Obviously, The Lodge entry signage, elevator plaques and other graphics don't need to be frequently changed like the trail markers and directories. The aluminum entry signs are painted to simulate the building's blackened-steel structural components using two-part Matthews polyurethane paint, and the plaques are paint-filled, random-orbital-finish copper. Graffix and Messenger Signs (Seattle) fabricated the copper signage.

FHCRC Shuttle

Like The Lodge, the FHCRC Shuttle branding and environmental graphics program needed to accommodate changing messages.
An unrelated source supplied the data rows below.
(* ===== verification/Utf8.v ===== *)
(** * UTF-8 validation

    [std::str::from_utf8] of the Rust standard library, which the gateway
    relies on wherever raw bytes become a [str]: the last step of
    [canonicalize] (policy paths), the v1 PROXY header line, and forwarded-address
    header entries.
    [utf8_check] follows the validation state machine of [core::str]
    sequence by sequence and reports what [Utf8Error::error_len] reports. *)

From S2P Require Import Prelude.

(** The outcome of validating a byte string: valid, or the [error_len] of the
    first error ([None]: the input ends inside a sequence). *)
Inductive utf8_result :=
| Utf8Valid
| Utf8Error (error_len : option Z).

Definition is_cont (b : Z) : bool := (128 <=? b) && (b <=? 191).

(** Second-byte ranges of the three-byte sequences. *)
Definition second_of_3 (b0 b1 : Z) : bool :=
  ((b0 =? 224) && ((160 <=? b1) && (b1 <=? 191)))
  || (((225 <=? b0) && (b0 <=? 236)) && is_cont b1)
  || ((b0 =? 237) && ((128 <=? b1) && (b1 <=? 159)))
  || (((238 <=? b0) && (b0 <=? 239)) && is_cont b1).

(** Second-byte ranges of the four-byte sequences. *)
Definition second_of_4 (b0 b1 : Z) : bool :=
  ((b0 =? 240) && ((144 <=? b1) && (b1 <=? 191)))
  || (((241 <=? b0) && (b0 <=? 243)) && is_cont b1)
  || ((b0 =? 244) && ((128 <=? b1) && (b1 <=? 143))).

(** [UTF8_CHAR_WIDTH]. *)
Definition utf8_char_width (b : Z) : Z :=
  if b <? 128 then 1
  else if (194 <=? b) && (b <=? 223) then 2
  else if (224 <=? b) && (b <=? 239) then 3
  else if (240 <=? b) && (b <=? 244) then 4
  else 0.

Fixpoint utf8_check (l : bytes) : utf8_result :=
  match l with
  | [] => Utf8Valid
  | b0 :: l1 =>
    let w := utf8_char_width b0 in
    if w =? 1 then utf8_check l1
    else if w =? 2 then
      match l1 with
      | [] => Utf8Error None
      | b1 :: l2 =>
        if is_cont b1 then utf8_check l2 else Utf8Error (Some 1)
      end
    else if w =? 3 then
      match l1 with
      | [] => Utf8Error None
      | b1 :: l2 =>
        if second_of_3 b0 b1 then
          match l2 with
          | [] => Utf8Error None
          | b2 :: l3 =>
            if is_cont b2 then utf8_check l3 else Utf8Error (Some 2)
          end
        else Utf8Error (Some 1)
      end
    else if w =? 4 then
      match l1 with
      | [] => Utf8Error None
      | b1 :: l2 =>
        if second_of_4 b0 b1 then
          match l2 with
          | [] => Utf8Error None
          | b2 :: l3 =>
            if is_cont b2 then
              match l3 with
              | [] => Utf8Error None
              | b3 :: l4 =>
                if is_cont b3 then utf8_check l4 else Utf8Error (Some 3)
              end
            else Utf8Error (Some 2)
          end
        else Utf8Error (Some 1)
      end
    else Utf8Error (Some 1)
  end.

(** The bytes of a Rust [str]. *)
Definition is_str (l : bytes) : Prop := utf8_check l = Utf8Valid.

Definition from_utf8 (l : bytes) : option bytes :=
  match utf8_check l with
  | Utf8Valid => Some l
  | Utf8Error _ => None
  end.

#[global] Instance utf8_result_eq_dec : EqDecision utf8_result.
Proof. solve_decision. Defined.

#[global] Instance is_str_dec l : Decision (is_str l).
Proof. unfold is_str. apply _. Defined.

Definition is_ascii (b : Z) : Prop := b < 128.

(** ** Facts the clients use *)

Lemma utf8_ascii_cons b l : is_ascii b -> utf8_check (b :: l) = utf8_check l.
Proof.
  unfold is_ascii; intros; simpl. unfold utf8_char_width.
  destruct (Z.ltb_spec b 128); [done | lia].
Qed.

Lemma is_str_ascii_cons b l : is_ascii b -> is_str (b :: l) <-> is_str l.
Proof. intros; unfold is_str. by rewrite utf8_ascii_cons. Qed.

Lemma is_str_ascii l : Forall is_ascii l -> is_str l.
Proof.
  induction 1; [done|]. by apply is_str_ascii_cons.
Qed.

(** A valid string starts with one complete sequence; the bytes of a
    multi-byte sequence are all non-ASCII. This is the induction principle for
    code that copies a [str] byte by byte. *)
Lemma is_str_inv b l :
  is_str (b :: l) ->
  (is_ascii b /\ is_str l) \/
  exists seq rest, l = seq ++ rest /\ seq <> [] /\ Forall (fun c => ~ is_ascii c) (b :: seq)
    /\ is_str rest
    /\ forall rest', is_str rest' -> is_str (b :: seq ++ rest').
Proof.
  unfold is_str, is_ascii; simpl.
  assert (Hc : forall c, is_cont c = true -> ~ c < 128)
    by (unfold is_cont; intros c; zcases; lia).
  assert (H3 : forall a c, second_of_3 a c = true -> ~ c < 128)
    by (unfold second_of_3, is_cont; intros a c; zcases).
  assert (H4 : forall a c, second_of_4 a c = true -> ~ c < 128)
    by (unfold second_of_4, is_cont; intros a c; zcases).
  assert (Hw : utf8_char_width b <> 1 -> ~ b < 128)
    by (unfold utf8_char_width; zcases).
  assert (Hw' : utf8_char_width b = 1 -> b < 128)
    by (unfold utf8_char_width; intros; zcases).
  destruct (Z.eqb_spec (utf8_char_width b) 1) as [E1|E1]; [auto|].
  intros H; right. repeat (case_match; try discriminate).
  - eexists [_], _; simpl; split_and!; eauto. repeat constructor; eauto.
    intros; by repeat (case_match; try congruence).
  - eexists [_; _], _; simpl; split_and!; eauto. repeat constructor; eauto.
    intros; by repeat (case_match; try congruence).
  - eexists [_; _; _], _; simpl; split_and!; eauto. repeat constructor; eauto.
    intros; by repeat (case_match; try congruence).
Qed.

Lemma is_str_app a b : is_str a -> is_str b -> is_str (a ++ b).
Proof.
  remember (length a) as n eqn:Hn.
  revert a Hn; induction n as [n IH] using lt_wf_ind; intros [|x a] Hn Ha Hb; [done|].
  simpl in *; apply is_str_inv in Ha as [[Hx Ha]|(seq & rest & -> & ? & ? & Hr & Hall)].
  - apply is_str_ascii_cons; [done|]. eapply IH; [|done..]. lia.
  - rewrite <- app_assoc. apply Hall. eapply IH; [|done..].
    rewrite length_app in Hn. lia.
Qed.

(** ** [str::trim]

    The encodings of the characters with the Unicode property [White_Space]. *)

Definition whitespace_encodings : list bytes :=
  [[9]; [10]; [11]; [12]; [13]; [32]; [194; 133]; [194; 160]; [225; 154; 128]]
  ++ map (fun x => [226; 128; 128 + x]) [0; 1; 2; 3; 4; 5; 6; 7; 8; 9; 10; 40; 41; 47]
  ++ [[226; 129; 159]; [227; 128; 128]].

(** Drop the longest run of patterns at the front; each round drops a byte at
    least, so the length is enough fuel. *)
Definition strip_one (patterns : list bytes) (l : bytes) : option bytes :=
  match list_find (fun p => p `prefix_of` l) patterns with
  | Some (_, p) => Some (drop (length p) l)
  | None => None
  end.

Fixpoint strip_front (fuel : nat) (patterns : list bytes) (l : bytes) : bytes :=
  match fuel with
  | O => l
  | S fuel =>
    match strip_one patterns l with
    | Some l => strip_front fuel patterns l
    | None => l
    end
  end.

Definition trim_start (l : bytes) : bytes := strip_front (length l) whitespace_encodings l.

Definition trim_end (l : bytes) : bytes :=
  rev (strip_front (length l) (map (@rev Z) whitespace_encodings) (rev l)).

Definition trim (l : bytes) : bytes := trim_end (trim_start l).

Example trim_examples :
  trim (bs " a b ") = bs "a b" /\ trim (bs "  ") = [] /\ trim (226 :: 128 :: 131 :: bs "x" ++ [194; 160]) = bs "x".
Proof. vm_compute. repeat split. Qed.

Lemma strip_front_sub fuel patterns l : exists n, strip_front fuel patterns l = drop n l.
Proof.
  revert l; induction fuel as [|fuel IH]; intros l; simpl; [by exists 0%nat|]. unfold strip_one.
  destruct (list_find (fun p => p `prefix_of` l) patterns) as [[i p]|]; [|by exists 0%nat].
  destruct (IH (drop (length p) l)) as [n Hn]. exists (length p + n)%nat. by rewrite Hn, drop_drop.
Qed.

Lemma trim_Forall (P : Z -> Prop) l : Forall P l -> Forall P (trim l).
Proof.
  intros H. unfold trim, trim_end, trim_start.
  destruct (strip_front_sub (length l) whitespace_encodings l) as [n ->].
  destruct (strip_front_sub (length (drop n l)) (map (@rev Z) whitespace_encodings) (rev (drop n l))) as [k ->].
  apply Forall_rev, Forall_drop, Forall_rev, Forall_drop, H.
Qed.

Lemma strip_front_keeps fuel patterns b l :
  (forall p, p ∈ patterns -> b ∉ p) -> b ∈ l -> b ∈ strip_front fuel patterns l.
Proof.
  intros Hp. revert l. induction fuel as [|fuel IH]; intros l Hin; simpl; [done|]. unfold strip_one.
  destruct (list_find (fun p => p `prefix_of` l) patterns) as [[i p]|] eqn:E; [|done].
  apply list_find_Some in E as (Hi & [k ->] & _). rewrite drop_app_length. apply IH.
  apply elem_of_app in Hin as [Hin|]; [|done]. exfalso. eapply Hp; [by eapply list_elem_of_lookup_2|done].
Qed.

(** Trimming keeps every byte that starts or continues no white space. *)
Lemma trim_keeps b l : Forall (fun p => b ∉ p) whitespace_encodings -> b ∈ l -> b ∈ trim l.
Proof.
  intros HF Hin. rewrite Forall_forall in HF. unfold trim, trim_end, trim_start.
  apply list_elem_of_In, in_rev. rewrite rev_involutive. apply list_elem_of_In. apply strip_front_keeps.
  - intros p (q & -> & Hq)%list_elem_of_fmap. intros Hb. apply (HF q Hq).
    apply list_elem_of_In. apply list_elem_of_In in Hb. by apply in_rev.
  - apply list_elem_of_In. rewrite <- in_rev. apply list_elem_of_In. apply strip_front_keeps; [done|done].
Qed.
Designed to transport patients, families, visitors and staff throughout a nine-block campus of medical buildings in downtown Seattle — including the University of Washington Medical Center, Children's Hospital and the Pete Gross House — the FHCRC Shuttle faced some unique challenges.

Not only did the shuttle need a new identity, it needed signage that helped users readily identify it, distinguish it from other public and private transportation systems, and extend public awareness of the service.


MCD's new wayfinding system — fabricated by Trade-Marx — features a custom bus illustration depicting the shuttle.

Each shuttle-stop sign also incorporates a cabinet housing information that shuttle personnel can update themselves, such as digitally printed maps and schedule information. As with The Lodge, MCD designed the route templates, so that the graphics look consistent.

"We wanted to make the system as useful and as consistent for them as possible, while also keeping it low cost, long term," Courtney explains.

When developing the signs' color palette, MCD looked to the contemporary yet classic, brick and stainless-steel architecture of FHCRC's primary building. As such, aluminum became the fabrication material of choice.

"We looked at having the signs made using random-orbital-finish or polished aluminum," Courtney says. "But the price was better to have them painted silver."

In the future, there will be at least five transit-stop signs. But at press time, only one had been installed because the FHCRC Shuttle is having them put in "as budget cycles allow," Courtney explains.

How has the shuttle's sign program been received?

According to Shelly DaRonche, FHCRC's transportation manager, "The new identity and signage are exactly what we wanted. The shuttle service is of great value to our patients, their families and our staff. The new materials heighten its functionality by providing easy-to-recognize touchstones and increasing community awareness of the service."